Exercise details. Go through the data below and return each line where the string "Send" occurs.
● ● ● ● ● ● ●
(* ===== verification/MsgThms.v ===== *)
(** * MsgThms: the message protocol

    The specification: a client is idle, queued at a port, being served or
    done with a status; ports are queues. The theorems relate the calls of
    fs/msg.c, with the scheduler below them, to it, and derive that requests
    are delivered in order, and each answered once with the status the server
    gave. *)

From S2P Require Import Prelude Sched SchedQueue Bkl BklSteps FileDesc Event EventThms Frames Msg.
Local Open Scope Z_scope.
Local Open Scope kernel_scope.

(** ** The specification *)
Module Spec.
Inductive status : Type := Idle | Queued (p : nat) | Serving (p : nat) | Done (r : ret).
#[export] Instance status_eq_dec : EqDecision status.
Proof. solve_decision. Defined.
Record state := State { stat : nat -> status; queue : nat -> list nat }.

Inductive label : Type :=
| Send (t p : nat) | Get (p t : nat) | Reply (t : nat) (r : ret) | Return (t : nat) (r : ret)
| Close (p : nat) (ts : list nat) | Tau.

Inductive step : state -> label -> state -> Prop :=
| step_send f q t p : f t = Idle -> step (State f q) (Send t p) (State (<[t := Queued p]> f) (<[p := q p ++ [t]]> q))
| step_get f q t p l : q p = t :: l -> step (State f q) (Get p t) (State (<[t := Serving p]> f) (<[p := l]> q))
| step_reply f q t p r : f t = Serving p -> step (State f q) (Reply t r) (State (<[t := Done r]> f) q)
| step_return f q t r : f t = Done r -> step (State f q) (Return t r) (State (<[t := Idle]> f) q)
| step_close a p a' :
    (forall t, stat a' t = if decide (t ∈ queue a p) then Done (RErr ECONNABORTED) else stat a t) ->
    queue a' p = [] -> (forall p', p' <> p -> queue a' p' = queue a p') -> step a (Close p (queue a p)) a'
| step_tau a : step a Tau a.

Inductive exec : state -> list label -> state -> Prop :=
| exec_nil a : exec a [] a
| exec_snoc a ls a1 l a2 : exec a ls a1 -> step a1 l a2 -> exec a (ls ++ [l]) a2.

(** What happened at a port and to a client; closing a port takes the requests
    that are left, in order, and answers each. *)
Definition sent_at (p : nat) (l : label) : list nat := match l with Send t p' => if decide (p' = p) then [t] else [] | _ => [] end.
Definition got_at (p : nat) (l : label) : list nat := match l with Get p' t => if decide (p' = p) then [t] else [] | Close p' ts => if decide (p' = p) then ts else [] | _ => [] end.
Definition replied_to (t : nat) (l : label) : list ret :=
  match l with Reply t' r => if decide (t' = t) then [r] else [] | Close p ts => if decide (t ∈ ts) then [RErr ECONNABORTED] else [] | _ => [] end.
Definition returned_to (t : nat) (l : label) : list ret := match l with Return t' r => if decide (t' = t) then [r] else [] | _ => [] end.
Definition outcome_of (s : status) : list ret := match s with Done r => [r] | _ => [] end.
● ● ● ● ● ● ●
Exercise response.
| Send (t p : nat) | Get (p t : nat) | Reply (t : nat) (r : ret) | Return (t : nat) (r : ret)
| step_send f q t p : f t = Idle -> step (State f q) (Send t p) (State (<[t := Queued p]> f) (<[p := q p ++ [t]]> q))
Definition sent_at (p : nat) (l : label) : list nat := match l with Send t p' => if decide (p' = p) then [t] else [] | _ => [] end.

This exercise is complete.